No debate com o primeiro-ministro sobre política geral, a decorrer hoje na Assembleia da República, o deputado único da Iniciativa Liberal começou por citar António Costa que, numa recente entrevista ao jornal Público, declarou que “esta crise foi o maior atestado de falhanço das visões neoliberais”, numa referência à pandemia que o país atravessa há mais de um ano.

“Pode-me explicar que diferença encontra entre o liberalismo e o neoliberalismo?”, questionou diretamente o deputado ao governante, pergunta que gerou risos entre a bancada socialista e os próprios membros do governo presentes.

Após alguns segundos de hesitação, que até levaram o presidente da Assembleia da República a dizer ao primeiro-ministro que podia apenas dizer que não queria responder, Costa atirou: “Eu acho que foi uma forma delicada que foi encontrada para não chamarem arqueólogos àqueles que foram, no final do século XX, desenterrar as ideias que tinham sido devidamente enterradas no início do século XX”.

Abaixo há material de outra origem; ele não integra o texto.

(* ===== verification/LockFut.v ===== *)
(** * LockFut: the futures of the locks of TinyOS

    [Semaphore::acquire], [Mutex::lock], [LockImpl::lock_shared] and [LockImpl::lock_exclusive] are the same
    [async fn] around four pieces of their own: try; join the wait list with a cleanup; on being let go, check
    and be ready.  This file is that function as the state its future is in between two polls, written against
    the interface of the wait list ([WaitQueue]), and the invariant of any interleaving of polls, drops and direct
    calls, from laws about the four pieces.  [Semaphore], [Mutex] and [RwLock] supply the pieces and the laws. *)
From stdpp Require Import gmap list.
From S2P Require Import Prelude WaitQueue WaitList.

Create HintDb locks.

(** A future that was made, waits in the line (its node lives at the future's own address), was ready. *)
Inductive phase := AStart | AWait | ADone.

(** [word]: the counter of the lock.  [futures]: the futures that are alive, with what they ask for. *)
Record Lock (L T : Type) := mkLock { word : Z; waiters : L; futures : gmap nat (T * phase) }.
Arguments mkLock {L T} word waiters futures.
Arguments word {L T} l.
Arguments waiters {L T} l.
Arguments futures {L T} l.

(** The pieces: try to get what is asked for; check when let go; the cleanup, when the future is dropped
    after it was let go; what happens when it is dropped while it waits; and the other calls. *)
Record LockOps (L T X : Type) := mkLockOps {
  lo_try : T -> M (Lock L T) bool;
  lo_ready : T -> M (Lock L T) unit;
  lo_cleanup : T -> M (Lock L T) unit;
  lo_cancelled : T -> M (Lock L T) unit;
  lo_extra : X -> M (Lock L T) unit;
}.
Arguments mkLockOps {L T X}.
Arguments lo_try {L T X}.
Arguments lo_ready {L T X}.
Arguments lo_cleanup {L T X}.
Arguments lo_cancelled {L T X}.
Arguments lo_extra {L T X}.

Lançado o debate ideológico, João Cotrim de Figueiredo vincou que a Iniciativa Liberal não defende o neoliberalismo e voltou ao conteúdo da entrevista dada pelo governante socialista ao Público, na qual, continuou, o primeiro-ministro “justifica o falhanço do neoliberalismo com três desempenhos”.

“O desempenho do Serviço Nacional de Saúde (SNS): aquele que para acudir à covid-19 ‘desacudiu’ a todas as outras doenças, causando milhares de mortes em excesso que ainda hoje não têm responsável e que o senhor chegou a atribuir ao calor e ao frio de 2020, como se fosse a primeira vez que houvesse verão ou inverno em Portugal. Não vejo nisto grandes virtudes do socialismo”, argumentou o liberal.

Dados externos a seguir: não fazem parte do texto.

(* ===== verification/Mutex.v ===== *)
(** * Mutex: the fair mutex of TinyOS ([tinyos/rust/tiny/src/mutex.rs])

    The pieces of [LockFut] for the mutex: its word is [state], 1 when it is locked.  The guarded value is
    touched only by a holder ([ActionPermit::perform], [MutexGuard]), so that one holder at a time is what the
    mutex has to ensure. *)
From stdpp Require Import gmap list.
From S2P Require Import Prelude WaitQueue WaitList WaitListSpec LockFut Semaphore.

Section mutex.
Context {L : Type} `{W : WaitQueue L unit}.
Implicit Types (s : Lock L unit) (q : WQ unit).

(** src: tinyos/rust/tiny/src/mutex.rs 117-123 [Mutex::create] *)
Definition mutex_create : Lock L unit := mkLock 0 wq_new ∅.

(** src: tinyos/rust/tiny/src/mutex.rs 135-141 [Mutex::try_lock]
    [try_lock_assuming_cancel_safe] does the same. *)
Definition try_lock : M (Lock L unit) bool :=
  let! s := m_get in set_word (Z.lor (word s) 1) >>; m_ret (word s =? 0).

(** src: tinyos/rust/tiny/src/mutex.rs 158-168 [Mutex::unlock]
    What dropping an [ActionPermit] or a [MutexGuard] does. *)
Definition unlock : M (Lock L unit) unit :=
  let! woke := on_waiters wake_one in if woke : bool then m_ret tt else set_word 0.

(** src: tinyos/rust/tiny/src/mutex.rs 198-227 [Mutex::lock]
    The pieces of its future; [lock_assuming_cancel_safe] is the same. *)
Definition mutex_ops : LockOps L unit unit :=
  mkLockOps (fun _ => try_lock)
    (fun _ => let! s := m_get in if word s =? 1 then m_ret tt else m_fault ExplicitPanic)
    (fun _ => unlock) (fun _ => m_ret tt) (fun _ => unlock).

(** ** Holders *)

Definition mutex_gain (_ : unit) (k : Z) : Z := k + 1.
(** Only a holder unlocks (the safety condition of [unlock]). *)
Definition mutex_legal (_ : unit) (_ k : Z) : Prop := 0 < k.
Definition mutex_effect (_ : unit) (k : Z) : Z := k - 1.
Definition mutex_reach : Lock L unit -> Z -> Prop := lock_reach mutex_gain mutex_legal mutex_effect mutex_ops 0 0.

Context {WL : WaitQueueLaws W}.

Definition mutex_inv (v : Z) q (k : Z) : Prop :=
  (v = 0 \/ v = 1) /\ debt one q + k = v /\ 0 <= k /\ (v = 0 -> line q = []) /\ q_clean q.

Lemma one_nonneg : forall c, 0 <= one c.
Proof. intros []. done. Qed.

(** Unlocking: the first of the line gets it, or nobody. *)
Lemma unlock_run s q : wq_rep (waiters s) q ->
  exists l, wq_rep l (q_pop q) /\
    unlock s = Ret tt (mkLock (match line q with [] => 0 | _ => word s end) l (futures s)).
Proof.
  intros R. destruct (wake_one_pop s q R) as (l & E & R'). exists l. split; [done|]. unfold unlock.
  rewrite (m_bind_Ret _ _ _ _ _ E). by destruct (line q).
Qed.

Lemma unlock_inv v q k : q_ok q -> mutex_inv v q k -> 0 < k ->
  mutex_inv (match line q with [] => 0 | _ => v end) (q_pop q) (k - 1).
Proof.
  intros Hq (Hv & Hk & H0 & Hl & Hc) Hh. pose proof (debt_nonneg one q one_nonneg).
  destruct (line q) as [|[h c] l] eqn:E.
  - assert (q_pop q = q) as -> by (unfold q_pop; by rewrite E).
    split; [by left|]. split; [lia|]. split; [lia|]. by split.
  - split; [done|]. rewrite (debt_pop one q h c l Hq Hc E). split; [change (one c) with 1; lia|]. split; [lia|].
    split; [lia|]. by apply clean_pop.
Qed.

Lemma unlock_laws s q k : wq_rep (waiters s) q -> mutex_inv (word s) q k -> 0 < k ->
  lets_go unlock s q (fun v q' => mutex_inv v q' (k - 1)).
Proof.
  intros R HJ Hh. destruct (unlock_run s q R) as (l & R' & E). eexists _, 1%nat. split; [exact E|]. split; [exact R'|].
  split; [done|]. apply unlock_inv; [by eapply (rep_ok W)|done|done].
Qed.

Lemma mutex_laws : LockLaws mutex_gain mutex_legal mutex_effect mutex_inv mutex_ops.
Proof.
  constructor.
  - intros v q k i w w' (Hv & Hk & H0 & Hl & Hc) E. split; [done|]. rewrite (debt_waker _ _ _ _ _ E).
    split_and!; try done. apply clean_insert; [done|]. by intros ?? [= ->].
  - intros v q k i c (Hv & Hk & H0 & Hl & Hc) E. split; [done|]. rewrite (debt_forget _ _ _ _ E).
    split_and!; try done. by apply clean_delete.
  - intros v q k i c (Hv & Hk & H0 & Hl & Hc) E. split; [done|]. rewrite (debt_take _ _ _ _ E).
    split; [unfold mutex_gain; change (one c) with 1; lia|]. split; [unfold mutex_gain; lia|]. split; [done|]. by apply clean_insert.
  - intros s q k i c (Hv & Hk & H0 & Hl & Hc) E. pose proof (debt_owes one q i c one_nonneg E) as Ho. change (one c) with 1 in Ho.
    assert (word s = 1) as Hw by lia. cbn. by rewrite Hw.
  - intros s q k c R (Hv & Hk & H0 & Hl & Hc). exists (word s =? 0), (with_word 1 s). split.
    { cbn. unfold m_bind, m_ret, set_word, m_modify. by destruct Hv as [-> | ->]. }
    split; [done|]. split; [done|]. pose proof (debt_nonneg one q one_nonneg). destruct Hv as [Hv|Hv]; rewrite Hv in *; cbn [Z.eqb].
    + split; [|done]. split; [by right|]. cbn [word with_word]. unfold mutex_gain. split_and!; try done; lia.
    + split; [split; [by right|]; by split_and!|]. intros _ i w Hi. split; [by right|]. rewrite debt_enter by done.
      split_and!; try done. apply clean_insert; [done|]. by intros ?? [= ->].
  - intros s q k i c R (Hv & Hk & H0 & Hl & Hc) E l Rl. replace k with (k + 1 - 1) by lia.
    apply (unlock_laws (with_waiters l s)); [done| |lia]. split; [done|]. rewrite (debt_take _ _ _ _ E).
    split; [change (one c) with 1; cbn [word with_waiters]; lia|]. split; [lia|]. split; [done|]. by apply clean_insert.
  - intros s q k i c w Hq (Hv & Hk & H0 & Hl & Hc) E Hi l Rl. exists (with_waiters l s), O. split; [done|]. split; [done|]. split; [done|].
    split; [done|]. cbn [q_pops Nat.iter]. rewrite (debt_remove _ _ _ _ E). split_and!; try done; [|by apply clean_delete].
    intros Hw. cbn in Hw. rewrite (Hl Hw) in Hi. by apply elem_of_nil in Hi.
  - intros s q k x R HJ Hx. by apply unlock_laws.
Qed.

Lemma mutex_reach_inv s k : mutex_reach s k -> exists q, lock_inv mutex_inv s q k.
Proof.
  apply (lock_reach_inv _ _ _ _ _ mutex_laws). split; [by left|]. rewrite debt_new. by split_and!; try apply clean_new.
Qed.

(** Mutual exclusion and hand-off.  After any interleaving of [lock] futures made, polled and dropped at any point,
    [try_lock] and the unlocking of permits, there is at most one holder, counting a future that was let go and not polled yet;
    no legal call panics, the assertion of [lock] included; and when a holder unlocks while others wait, the first of the line
    is ready at its next poll, even if a [try_lock], which fails, comes first. *)
Theorem mutex_exclusive s k (Hr : mutex_reach s k) : exists q, wq_rep (waiters s) q /\ 0 <= k /\ 0 <= debt one q /\ k + debt one q = word s /\ word s <= 1 /\
  (forall o, lock_legal mutex_legal s k o -> exists b s', lock_step mutex_ops o s = Ret b s') /\
  (0 < k -> exists s', unlock s = Ret tt s' /\
    match line q with
    | [] => word s' = 0
    | (h, _) :: _ => exists s1, try_lock s' = Ret false s1 /\ forall w, exists s2, fut_poll mutex_ops h w s1 = Ret true s2
    end).
Proof.
  destruct (mutex_reach_inv s k Hr) as (q & HI). exists q. pose proof HI as (R & Hp & HJ). pose proof HJ as (Hv & Hk & H0 & Hl & Hc).
  pose proof (debt_nonneg one q one_nonneg). split_and!; [done|done|done|lia|lia| |].
  - intros o Ho. destruct (lock_step_ok _ _ _ _ _ mutex_laws s q k o HI Ho) as (b & s' & _ & E & _). by exists b, s'.
  - intros Hh. destruct (unlock_run s q R) as (l & Rl & E). eexists. split; [exact E|].
    pose proof (rep_ok W _ _ R) as Hq. pose proof (unlock_inv (word s) q k Hq HJ Hh) as HJ'.
    destruct (line q) as [|[h c] ll] eqn:El; [done|]. assert (word s = 1) as Hw by (destruct Hv; [lia|done]).
    set (s' := mkLock (word s) l (futures s)) in *. exists (with_word 1 s').
    assert (try_lock s' = Ret false (with_word 1 s')) as Et by (unfold try_lock, s'; munfold; by rewrite Hw).
    split; [done|]. intros w. destruct (q_pop_cons q h c ll Hq El) as (cl & w' & Es & Ep). rewrite (Hc _ _ _ Es) in Ep.
    refine (gone_after_try _ _ _ _ _ mutex_laws s' (q_pop q) (k - 1) h c w tt false _ _ _ Et).
    + split; [done|]. split; [|done]. intros j. by apply (fut_ok_pops _ _ 1).
    + rewrite Ep. cbn. by rewrite lookup_insert_eq.
Qed.
End mutex.

(** The mutex is held and a future waits. *)
Lemma mutex_exclusive_witness : exists s : Lock (WL unit) unit, mutex_reach s 1 /\ word s = 1 /\
  exists s', unlock s = Ret tt s'.
Proof.
  eassert (mutex_reach (L := WL unit) _ 1) as Hr.
  { eapply (lock_reach_run _ _ _ _ _ _ [Try tt; Enter 7%nat tt; Poll 7%nat 70]); [apply lr_new| |vm_compute; reflexivity].
    apply legal_runb_ok. vm_compute. reflexivity. }
  eexists. split; [exact Hr|]. destruct (mutex_exclusive _ _ Hr) as (q & _ & _ & _ & _ & _ & _ & Hu).
  split; [reflexivity|]. destruct (Hu ltac:(lia)) as (s' & E & _). by exists s'.
Defined.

O segundo desempenho, continuou, refere-se à escola pública, “que o único milagre é ter conseguido assegurar o tele ensino apesar de continuar sem internet e sem os computadores que o senhor prometeu em abril e ainda não chegaram, também não vejo grandes virtudes do socialismo nisto”, criticou.

“E o papel das prestações sociais que foi o quê? Compensar aqueles que tinham empregos, rendimentos, ou negócios, que foram afetados por decisões do Governo. E compensar com o quê? Com o dinheiro dos impostos que tinham pago no passado. Não me parece grande favor do Estado devolver às pessoas o dinheiro que elas já tinham pago, também não me parece uma grande virtude do socialismo”, vincou.

Na resposta, o primeiro-ministro, entre sorrisos, declarou que “uma das coisas mais curiosas neste debate sobre a pandemia é ver a tonalidade dos diferentes derivados da direita relativamente à matéria do confinamento”.

“Aqueles que fechavam mais, aqueles que abriam tudo, aqueles que abriam quase tudo, e aqueles que prudentemente falam de outros temas que é para ir passando pelos pingos da chuva a ver se ninguém lhes pergunta o que é que verdadeiramente fariam em caso de necessidade”, ironizou.

“Senhor deputado, não leve a mal, mas há alguma imodéstia da sua parte a pensar que eu estava sequer a pensar em si quando dei aquela resposta", atirou o primeiro-ministro.

O governante explicou que a resposta em causa “mais do que do lado negativo, que era daqueles que eram derrotados”, pretendia valorizar aquilo que caracterizou como um “enorme consenso” que existe na sociedade portuguesa.

“É que, neste momento em que vivemos a crise mais dramática que alguma vez nós vivemos e que nunca imaginámos sequer poder viver, a verdade é que foi no SNS, na escola pública e na Segurança Social, que é suportada pelas nossas contribuições, que todos aqueles que se viram aflitos encontraram o seu apoio”, respondeu Costa.

Para o primeiro-ministro, isso significa que “o Estado Social é uma enorme mais valia para o futuro de todos, e aqueles que defendem o Estado Social e que sabem que para o Estado Social existir é preciso efetivamente pagar impostos, e que cada um pague os impostos em função da sua capacidade contributiva, isso são duas ideias fundamentais que saíram claramente reforçadas”.

“Quem pensa o contrário, efetivamente, saiu derrotado neste debate ao longo deste ano”, rematou.